▸ About this exercise
For the entries below, print exactly the lines between the line holding "(** * Analytics" and the line holding "Python values are", inclusive, and nothing else.

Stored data
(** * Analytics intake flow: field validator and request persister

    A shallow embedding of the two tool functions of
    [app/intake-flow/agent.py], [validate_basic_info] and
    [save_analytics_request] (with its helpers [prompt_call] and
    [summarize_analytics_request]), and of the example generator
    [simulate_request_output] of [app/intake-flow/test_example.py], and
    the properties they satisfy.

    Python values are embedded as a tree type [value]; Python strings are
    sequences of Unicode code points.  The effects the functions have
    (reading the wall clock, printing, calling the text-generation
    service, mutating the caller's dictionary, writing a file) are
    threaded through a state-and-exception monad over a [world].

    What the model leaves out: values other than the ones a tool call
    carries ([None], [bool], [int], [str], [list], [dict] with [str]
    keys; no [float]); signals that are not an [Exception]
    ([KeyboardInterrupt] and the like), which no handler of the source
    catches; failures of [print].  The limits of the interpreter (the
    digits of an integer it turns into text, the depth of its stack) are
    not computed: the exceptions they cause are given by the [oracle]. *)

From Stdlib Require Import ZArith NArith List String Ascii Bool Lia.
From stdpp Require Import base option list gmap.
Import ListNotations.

* * *

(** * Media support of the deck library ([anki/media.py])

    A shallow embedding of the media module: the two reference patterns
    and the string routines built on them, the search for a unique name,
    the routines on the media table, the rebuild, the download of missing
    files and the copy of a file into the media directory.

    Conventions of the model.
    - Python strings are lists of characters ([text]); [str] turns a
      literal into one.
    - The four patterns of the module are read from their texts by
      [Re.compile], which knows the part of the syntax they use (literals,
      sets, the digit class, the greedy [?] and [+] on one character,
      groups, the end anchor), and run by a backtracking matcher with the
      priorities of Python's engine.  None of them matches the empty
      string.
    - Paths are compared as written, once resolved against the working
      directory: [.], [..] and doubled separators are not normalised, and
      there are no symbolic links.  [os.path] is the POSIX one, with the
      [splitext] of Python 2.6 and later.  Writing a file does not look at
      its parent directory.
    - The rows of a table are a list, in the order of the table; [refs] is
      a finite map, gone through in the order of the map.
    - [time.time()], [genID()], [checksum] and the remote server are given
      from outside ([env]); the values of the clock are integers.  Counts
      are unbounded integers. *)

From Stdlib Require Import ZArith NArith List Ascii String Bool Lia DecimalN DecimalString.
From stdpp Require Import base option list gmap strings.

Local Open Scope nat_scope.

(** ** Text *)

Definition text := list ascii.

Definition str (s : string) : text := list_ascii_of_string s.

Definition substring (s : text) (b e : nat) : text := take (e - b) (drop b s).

▸ Worked solution
(** * Analytics intake flow: field validator and request persister

    A shallow embedding of the two tool functions of
    [app/intake-flow/agent.py], [validate_basic_info] and
    [save_analytics_request] (with its helpers [prompt_call] and
    [summarize_analytics_request]), and of the example generator
    [simulate_request_output] of [app/intake-flow/test_example.py], and
    the properties they satisfy.

    Python values are embedded as a tree type [value]; Python strings are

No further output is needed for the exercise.